WORK REQUIRED: Below are lines of data; restate word for word those running from the line containing "VNum 1320];" to the line containing "(** * The distance in binary64", inclusive, and no others.
DATA FOR ANALYSIS START
(** The first route of [data] has for [geometry.coordinates] the array
    [elems], of any elements. *)
Definition hasGeometry (data : value) (elems : list value) : Prop :=
  exists route0 rest geometry,
    get_field data "routes" = Ok (VArr (route0 :: rest)) /\
    get_field route0 "geometry" = Ok geometry /\
    get_field geometry "coordinates" = Ok (VArr elems).

(** The position recorded by the updates of a run: that of the last
    [PositionUpdate], or [known] when there is none. *)
Fixpoint lastPosition (known : option LocationState) (evs : list event)
  : option LocationState :=
  match evs with
  | [] => known
  | PositionUpdate _ newLocation _ :: rest =>
      lastPosition
        (Some (mkLocation (latitude (coords newLocation))
                          (longitude (coords newLocation)))) rest
  | _ :: rest => lastPosition known rest
  end.

(** A live subscription that no cleanup will reach: its effect instance is
    not the current one, or no trail is selected. *)
Definition abandonedWatching (i : nat) (w : World) : Prop :=
  (exists e, nth_error (effects w) i = Some e /\ watching e = true) /\
  (selectedRoute w = None \/ (S i < List.length (effects w))%nat).

(** An effect instance whose subscription has been removed. *)
Definition releasedAt (i : nat) (w : World) : Prop :=
  exists route, nth_error (effects w) i = Some (mkEffect route Subscribed false).

(** The selected trail comes from the catalogue and is the one the current
    effect instance tracks. *)
Definition selectionTracked (w : World) : Prop :=
  forall route,
    selectedRoute w = Some route ->
    In route ROUTES /\
    exists e,
      nth_error (effects w) (List.length (effects w) - 1) = Some e /\
      closureRoute e = route.

(** A body with a first route of status 200 instead of 400. *)
Definition noRouteResponseOk : Response :=
  mkResponse 200 (json noRouteResponse).

(** A geometry with a [null] among its points. *)
Definition brokenGeometryBody : value :=
  VObj [("routes",
         VArr [VObj [("geometry",
                      VObj [("coordinates",
                             VArr [osrmPair (- (1117901 / 10000), 348222 / 10000); VNull])])]])].

(** A geometry whose points carry an elevation, and one that is a string. *)
Definition untypedGeometryBody : value :=
  VObj [("routes",
         VArr [VObj [("geometry",
                      VObj [("coordinates",
                             VArr [VArr [VNum (- (1117901 / 10000)); VNum (348222 / 10000);
                                         VNum 1320];
                                   VStr "ab"; VNum 7])])]])].

(** The run of [rideThenBack] up to the position update. *)
Definition ride : list event :=
  [ PressRoute 1;
    PermissionSettles 0 "granted";
    SubscriptionResolves 0;
    PositionUpdate 0 (mkLocationObject trailhead 0) networkDown ].

(** * The distance in binary64

    The code computes in IEEE 754 double precision.  Where a statement
    depends on rounding, [calculateDistance] is read here on the kernel's
    binary64 numbers: [+], [-], [*], [/] and [Math.sqrt] are the primitive
    operations, and [Math.sin], [Math.cos] and [Math.atan2], which
    ECMA-262 leaves to the engine, are answers of the engine, taken as a
    parameter like the answers of the network. *)

Module Binary64.

Import Floats.
Local Open Scope float_scope.

Record Engine : Type := mkEngine {
  Math_sin : float -> float;
  Math_cos : float -> float;
  Math_atan2 : float -> float -> float
}.

(** [Math.PI], the double nearest to the number pi. *)
Definition Math_PI : float := 0x1.921fb54442d18p+1.

Record LocationState : Type := mkLocation {
  latitude : float;
  longitude : float
}.

Definition haversine_a (M : Engine) (point1 point2 : LocationState) : float :=
  let dLat := (latitude point2 - latitude point1) * Math_PI / 180 in
  let dLon := (longitude point2 - longitude point1) * Math_PI / 180 in
  Math_sin M (dLat / 2) * Math_sin M (dLat / 2) +
  Math_cos M (latitude point1 * Math_PI / 180) *
  Math_cos M (latitude point2 * Math_PI / 180) *
  Math_sin M (dLon / 2) * Math_sin M (dLon / 2).

Definition calculateDistance (M : Engine) (point1 point2 : LocationState) : float :=
  let R := 6371 in
  let a := haversine_a M point1 point2 in
  let c := 2 * Math_atan2 M (sqrt a) (sqrt (1 - a)) in
  R * c.

(** The test of line 114. *)
#[warnings="-inexact-float"] Definition arrived (distance : float) : bool := distance <? 0.05.





(** The real number a finite double stands for ([0] for the others). *)
Definition toR (f : float) : R :=
  match Prim2SF f with
  | S754_finite s m e =>
      ((if s then (-1) else 1) * IZR (Zpos m) * powerRZ 2 e)%R
  | _ => 0%R
  end.

(** An [atan2] that is exact where ECMA-262 fixes the result (a zero
    ordinate, a zero abscissa) and answers the angle of the bisector of
    the quadrant elsewhere. *)
Definition axisAtan2 (y x : float) : float :=
  match classify y, classify x with
  | NaN, _ | _, NaN => nan
  | PZero, (PNormal | PSubn | PZero | PInf) => 0
  | PZero, _ => Math_PI
  | NZero, (PNormal | PSubn | PZero | PInf) => -0
  | NZero, _ => - Math_PI
  | (PNormal | PSubn | PInf), (PZero | NZero) => Math_PI / 2
  | (PNormal | PSubn | PInf), (PNormal | PSubn | PInf) => Math_PI / 4
  | (PNormal | PSubn | PInf), _ => 3 * Math_PI / 4
  | _, (PZero | NZero) => - (Math_PI / 2)
  | _, (PNormal | PSubn | PInf) => - (Math_PI / 4)
  | _, _ => - (3 * Math_PI / 4)
  end.

(** The answers of a correctly rounding engine at a zero and at the four
    arguments of the run near the antipode (NaN at any other argument,
    which the runs below never pass). *)
Definition recordedSin (x : float) : float :=
  if x =? 0 then x
  else if x =? 0x1.37011f3658f99p-1 then 0x1.243a948ca7029p-1
  else if x =? -0x1.921fb54442d18p+0 then -1
  else nan.

Definition recordedCos (x : float) : float :=
  if x =? 0 then 1
  else if x =? -0x1.37011f5bd4061p-1 then 0x1.a4697d8db63d3p-1
  else if x =? 0x1.37011f10ddecfp-1 then 0x1.a4697db87f2b2p-1
  else nan.

Definition recordedEngine : Engine := mkEngine recordedSin recordedCos axisAtan2.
DATA FOR ANALYSIS END
RESPONSE:
                                         VNum 1320];
                                   VStr "ab"; VNum 7])])]])].

(** The run of [rideThenBack] up to the position update. *)
Definition ride : list event :=
  [ PressRoute 1;
    PermissionSettles 0 "granted";
    SubscriptionResolves 0;
    PositionUpdate 0 (mkLocationObject trailhead 0) networkDown ].

(** * The distance in binary64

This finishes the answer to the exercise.